Overwhelmingly, those who condemn ‘honour killings’ are based in the liberal democracies of the West. The accuser and moral judge is the secular (white) westerner and the accused is the oriental other; the powerful condemn the powerless. By taking a particular cultural view of honour, some killings are condemned whilst others are celebrated. In turn, the act becomes a symbol of everything that is allegedly wrong with the other culture.Nothing in his quote is inaccurate, though I believe there's more opposition to honor killings in the East than Badar does. We can't know because where there's no free speech, people's opinions can't be known.

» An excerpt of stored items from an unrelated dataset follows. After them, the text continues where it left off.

(** X17. A rendered email, of either renderer, is a trimmed HTML document:
    it starts with the doctype and ends with the closing [html] tag. *)
Theorem document_frame (alert : jsval) (doc : string) :
  validateAlertPayload alert = Returns None ->
  formatSecurityAlertEmail alert = Returns doc
  \/ formatSecurityAlertEmail_inline alert = Returns doc ->
  starts_with "<!DOCTYPE html>" doc = true
  /\ exists front, doc = front +:+ "</html>".
Proof.
  intros Hv [Hf|Hf].
  - unfold formatSecurityAlertEmail in Hf.
    rendered_fields alert Hv Hf.
    do 4 (apply bind_returns in Hf as [? [? Hf]]).
    rendered_trimmed Hf.
    split; [apply starts_with_append; vm_compute; reflexivity|].
    repeat apply suffix_append.
    exists (String "010" "    </div>" +:+ String "010" "  </div>"
            +:+ String "010" "</body>" +:+ String "010" "").
    vm_compute. reflexivity.
  - unfold formatSecurityAlertEmail_inline in Hf.
    rendered_fields alert Hv Hf.
    do 3 (apply bind_returns in Hf as [? [? Hf]]).
    rendered_trimmed Hf.
    split; [apply starts_with_append; vm_compute; reflexivity|].
    repeat apply suffix_append.
    exists (String "010" "    </div>" +:+ String "010" "  </div>"
            +:+ String "010" "</body>" +:+ String "010" "").
    vm_compute. reflexivity.
Qed.

(** X18. No field of an alert can bring a [script] or an [img] element into
    a rendered email, of either renderer: the document contains neither
    [<script] nor [<img]. *)
Theorem no_script_element (alert : jsval) (doc : string) :
  validateAlertPayload alert = Returns None ->
  formatSecurityAlertEmail alert = Returns doc
  \/ formatSecurityAlertEmail_inline alert = Returns doc ->
  includes doc "<script" = false /\ includes doc "<img" = false.
Proof.
  intros Hv [Hf|Hf].
  - unfold formatSecurityAlertEmail in Hf.
    rendered_fields alert Hv Hf.
    do 4 (apply bind_returns in Hf as [? [? Hf]]).
    rendered_trimmed Hf.
    split; (apply starts_free_absent; [vm_compute; discriminate | free]).
  - unfold formatSecurityAlertEmail_inline in Hf.
    rendered_fields alert Hv Hf.
    do 3 (apply bind_returns in Hf as [? [? Hf]]).
    rendered_trimmed Hf.
    split; (apply starts_free_absent; [vm_compute; discriminate | free]).
Qed.

Tactic Notation "nth_part" integer(n) :=
  do n apply includes_append_r; apply includes_append_l; apply includes_self.

(** X19. A rendered email, of either renderer, shows the required fields of
    the alert: the [type] in capitals with a space for each underscore,
    the escaped [appName], [url] and [hostname], and the [timestamp] as an
    ISO-8601 date. *)
Theorem required_fields_rendered (alert : jsval) (doc : string) :
  validateAlertPayload alert = Returns None ->
  formatSecurityAlertEmail alert = Returns doc
  \/ formatSecurityAlertEmail_inline alert = Returns doc ->
  exists name type url host n tv,
    field alert "appName" = JStr name /\ field alert "type" = JStr type
    /\ field alert "url" = JStr url /\ field alert "hostname" = JStr host
    /\ field alert "timestamp" = JNum n /\ number_to_integer n = Some tv
    /\ includes doc (toUpperCase (replace_all "_" " " type)) = true
    /\ includes doc (escapeHtml name) = true
    /\ includes doc (iso_string tv) = true
    /\ includes doc (escapeHtml url) = true
    /\ includes doc (escapeHtml host) = true.
Proof.
  intros Hv Hf.
  destruct (validateAlertPayload_valid _ Hv)
    as (Hn & [name Hname] & [ty [Hty Hin]] & [u Hu] & [h Hh] & [n Hts]).
  exists name, ty, u, h, n.
  destruct Hf as [Hf|Hf].
  - unfold formatSecurityAlertEmail in Hf.
    rewrite !(get_prop_field _ _ Hn) in Hf.
    rewrite Hts, Hty, Hname, Hu, Hh in Hf.
    cbn [bind new_Date as_string escapeHtml_value] in Hf.
    destruct (number_to_integer n) as [tv|] eqn:Htv; [|discriminate Hf].
    simpl time_clip in Hf.
    destruct (Z.abs tv <=? 8640000000000000); [|discriminate Hf].
    cbn [bind toISOString] in Hf.
    do 4 (apply bind_returns in Hf as [? [? Hf]]).
    rendered_trimmed Hf.
    exists tv. repeat (split; [reflexivity || assumption|]).
    split; [nth_part 1|]. split; [nth_part 3|]. split; [nth_part 5|].
    split; [nth_part 7|nth_part 9].
  - unfold formatSecurityAlertEmail_inline in Hf.
    rewrite !(get_prop_field _ _ Hn) in Hf.
    rewrite Hts, Hty, Hname, Hu, Hh in Hf.
    cbn [bind new_Date as_string escapeHtml_value] in Hf.
    destruct (number_to_integer n) as [tv|] eqn:Htv; [|discriminate Hf].
    simpl time_clip in Hf.
    destruct (Z.abs tv <=? 8640000000000000); [|discriminate Hf].
    cbn [bind toISOString] in Hf.
    do 3 (apply bind_returns in Hf as [? [? Hf]]).
    rendered_trimmed Hf.
    exists tv. repeat (split; [reflexivity || assumption|]).
    split; [nth_part 1|]. split; [nth_part 3|]. split; [nth_part 5|].
    split; [nth_part 7|nth_part 9].
Qed.

Tactic Notation "block_value" hyp(Hb) hyp(Hfield) hyp(Ht) integer(k) :=
  rewrite Hfield, Ht in Hb;
  cbn [bind escapeHtml_value as_string] in Hb;
  injection Hb as <-;
  do k apply includes_append_r; apply includes_append_l;
  apply includes_append_r; apply includes_append_l; apply includes_self.

Lemma nonempty_truthy (s : string) : s <> "" -> truthy (JStr s) = true.
Proof. intros H. simpl. now apply negb_true_iff, String.eqb_neq. Qed.

(** X20. The renderer of [src/email.ts] shows the User Agent block exactly
    when [userAgent] is truthy, and then with the escaped user agent; a
    non-empty [stack] is shown escaped as well. *)
Theorem user_agent_block (alert : jsval) (doc : string) :
  validateAlertPayload alert = Returns None ->
  formatSecurityAlertEmail alert = Returns doc ->
  includes doc (label_element "User Agent") = truthy (field alert "userAgent")
  /\ (forall agent,
      field alert "userAgent" = JStr agent -> agent <> "" ->
      includes doc (escapeHtml agent) = true)
  /\ (forall stack,
      field alert "stack" = JStr stack -> stack <> "" ->
      includes doc (escapeHtml stack) = true).
Proof.
  intros Hv Hf.
  unfold formatSecurityAlertEmail in Hf.
  rendered_fields alert Hv Hf.
  apply bind_returns in Hf as [b1 [Hb1 Hf]].
  apply bind_returns in Hf as [b2 [Hb2 Hf]].
  apply bind_returns in Hf as [b3 [Hb3 Hf]].
  apply bind_returns in Hf as [b4 [Hb4 Hf]].
  rendered_trimmed Hf.
  split; [label_case|]. split.
  - intros agent Hfield Hne. pose proof (nonempty_truthy _ Hne) as Ht.
    block_value Hb2 Hfield Ht 13.
  - intros stack Hfield Hne. pose proof (nonempty_truthy _ Hne) as Ht.
    block_value Hb3 Hfield Ht 15.
Qed.

(** X21. The inline renderer of the earlier [src/index.ts] has no User
    Agent block: its document never contains that label, whatever the
    [userAgent] of the alert. *)
Theorem inline_omits_user_agent (alert : jsval) (doc : string) :
  validateAlertPayload alert = Returns None ->
  formatSecurityAlertEmail_inline alert = Returns doc ->
  includes doc (label_element "User Agent") = false.
Proof.
  intros Hv Hf.
  unfold formatSecurityAlertEmail_inline in Hf.
  rendered_fields alert Hv Hf.
  do 3 (apply bind_returns in Hf as [? [? Hf]]).
  rendered_trimmed Hf.
  apply starts_free_absent; [vm_compute; discriminate | free].
Qed.

(** *** More on CSP reports *)

Lemma cspAlert_object (name : string) (cspData : jsval) (now : number)
    (alert : jsval) :
  cspAlert name cspData now = Returns alert ->
  alert = JObj [
    ("appName", JStr name);
    ("type", JStr "csp_violation");
    ("url", field cspData "blocked-uri");
    ("hostname", extractHostname (field cspData "blocked-uri"));
    ("timestamp", JNum now);
    ("metadata", JObj [
       ("documentUri", field cspData "document-uri");
       ("violatedDirective", field cspData "violated-directive");
       ("originalPolicy", field cspData "original-policy");
       ("sourceFile", field cspData "source-file");
       ("lineNumber", field cspData "line-number")])].
Proof.
  intros H. pose proof (cspAlert_returns _ _ _ _ H) as Hn.
  unfold cspAlert in H. rewrite !(get_prop_field _ _ Hn) in H.
  cbn [bind] in H. now injection H as <-.
Qed.

Lemma cspAlert_defined (name : string) (cspData : jsval) (now : number) :
  nullish cspData = false ->
  exists alert, cspAlert name cspData now = Returns alert.
Proof.
  intros Hn. unfold cspAlert. rewrite !(get_prop_field _ _ Hn).
  cbn [bind]. eauto.
Qed.

Lemma extractHostname_is_string (v : jsval) :
  is_string v = true -> is_string (extractHostname v) = true.
Proof.
  destruct v; try discriminate. intros _.
  rewrite extractHostname_string. now destruct (url_parse s).
Qed.

Lemma isNonEmptyString_iff (s : string) :
  isNonEmptyString (JStr s) = true <-> s <> "".
Proof.
  destruct s as [|c s]; simpl; split.
  - discriminate.
  - intros H. exfalso. now apply H.
  - intros _ E. discriminate E.
  - reflexivity.
Qed.

Lemma cspAlert_expected_error (name : string) (cspData : jsval) (now : number)
    (alert : jsval) :
  cspAlert name cspData now = Returns alert ->
  validateAlertPayload alert
  = Returns (if negb (isNonEmptyString (JStr name)) then
               Some "appName must be a non-empty string"
             else if negb (is_string (field cspData "blocked-uri")) then
               Some "url must be a string"
             else None).
Proof.
  intros H. rewrite (cspAlert_object _ _ _ _ H).
  rewrite validateAlertPayload_spec by reflexivity.
  unfold expected_error.
  change (field (JObj ?l) ?k) with (lookup_prop k l).
  cbn [lookup_prop String.eqb Ascii.eqb Bool.eqb].
  destruct (isNonEmptyString (JStr name)); [|reflexivity].
  change (valid_type (JStr "csp_violation")) with true.
  cbn [negb is_number].
  destruct (is_string (field cspData "blocked-uri")) eqn:Hs; [|reflexivity].
  now rewrite (extractHostname_is_string _ Hs).
Qed.

(** X22. The alert that the CSP handler builds from a report would pass the
    validation of the alert handler exactly when the application name is
    not empty and the [blocked-uri] of the report is a string; the handler
    itself does not validate it. *)
Theorem cspAlert_valid_iff (name : string) (cspData : jsval) (now : number)
    (alert : jsval) :
  cspAlert name cspData now = Returns alert ->
  validateAlertPayload alert = Returns None
  <-> name <> "" /\ is_string (field cspData "blocked-uri") = true.
Proof.
  intros H. rewrite (cspAlert_expected_error _ _ _ _ H).
  rewrite <- isNonEmptyString_iff.
  destruct (isNonEmptyString (JStr name)); simpl.
  - destruct (is_string (field cspData "blocked-uri")); simpl.
    + split; auto.
    + split; [discriminate | intros [_ ?]; discriminate].
  - split; [discriminate | intros [? _]; discriminate].
Qed.

(** X23. The email of a CSP report, as rendered by either renderer for a
    named application, is headed [CSP VIOLATION] and has the Additional
    Details block, the handler's metadata object being truthy, and none of
    the App Version, User Agent and Stack Trace blocks. *)
Theorem csp_email_blocks (name : string) (cspData : jsval) (now : number)
    (alert : jsval) (doc : string) :
  name <> "" ->
  is_string (field cspData "blocked-uri") = true ->
  cspAlert name cspData now = Returns alert ->
  formatSecurityAlertEmail alert = Returns doc
  \/ formatSecurityAlertEmail_inline alert = Returns doc ->
  includes doc "CSP VIOLATION" = true
  /\ includes doc (label_element "Additional Details") = true
  /\ includes doc (label_element "App Version") = false
  /\ includes doc (label_element "User Agent") = false
  /\ includes doc (label_element "Stack Trace") = false.
Proof.
  intros Hne Hs Ha Hf.
  assert (Hv : validateAlertPayload alert = Returns None).
  { rewrite (cspAlert_expected_error _ _ _ _ Ha), Hs.
    apply isNonEmptyString_iff in Hne. now rewrite Hne. }
  pose proof (cspAlert_object _ _ _ _ Ha) as Ho.
  assert (Hm : truthy (field alert "metadata") = true) by now rewrite Ho.
  assert (H1 : truthy (field alert "appVersion") = false) by now rewrite Ho.
  assert (H2 : truthy (field alert "userAgent") = false) by now rewrite Ho.
  assert (H3 : truthy (field alert "stack") = false) by now rewrite Ho.
  assert (Ht : field alert "type" = JStr "csp_violation") by now rewrite Ho.
  clear Ho Ha.
  destruct Hf as [Hf|Hf].
  - unfold formatSecurityAlertEmail in Hf.
    rendered_fields alert Hv Hf.
    do 4 (apply bind_returns in Hf as [? [? Hf]]).
    rendered_trimmed Hf.
    split.
    { match goal with
      | H : field alert "type" = JStr ?t |- _ =>
          rewrite Ht in H; injection H as <-
      end.
      apply includes_append_r, includes_append_l.
      rewrite toUpperCase_ascii by reflexivity.
      vm_compute. reflexivity. }
    split; [etransitivity; [|exact Hm]; label_case|].
    split; [etransitivity; [|exact H1]; label_case|].
    split; [etransitivity; [|exact H2]; label_case|].
    etransitivity; [|exact H3]; label_case.
  - unfold formatSecurityAlertEmail_inline in Hf.
    rendered_fields alert Hv Hf.
    do 3 (apply bind_returns in Hf as [? [? Hf]]).
    rendered_trimmed Hf.
    split.
    { match goal with
      | H : field alert "type" = JStr ?t |- _ =>
          rewrite Ht in H; injection H as <-
      end.
      apply includes_append_r, includes_append_l.
      rewrite toUpperCase_ascii by reflexivity.
      vm_compute. reflexivity. }
    split; [etransitivity; [|exact Hm]; label_case|].
    split; [etransitivity; [|exact H1]; label_case|].
    split; [apply starts_free_absent; [vm_compute; discriminate | free]|].
    etransitivity; [|exact H3]; label_case.
Qed.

But my point is this: Badar's use of common identitarian rhetoric may be why he was silenced rather than debated—a debate would've resulted in questioning the neoliberal assumptions about whiteness, orientalism, and cultural imperialism.
To my mind, the scariest quote from the article is not by Badar, who draws a conclusion that can be easily refuted, but by one of the people who helped silence him:
Writer and filmmaker Laura Scrivano wrote, “You forfeit your right to free speech when you impinge on the rights of half of the world’s population to live free, and without fear.”There is no right to free speech that can be forfeited. When you cannot say something that offends someone else, speech is not a right—it's not even a privilege.
ETA: Lest you condemn Badar, this bit from the cancellation of the speech matters:
It is clear from the public reaction that the title has given the wrong impression of what Mr Badar intended to discuss. Neither Mr Badar, the St James Ethics Centre, nor Sydney Opera House in any way advocates honour killings or condones any form of violence against women.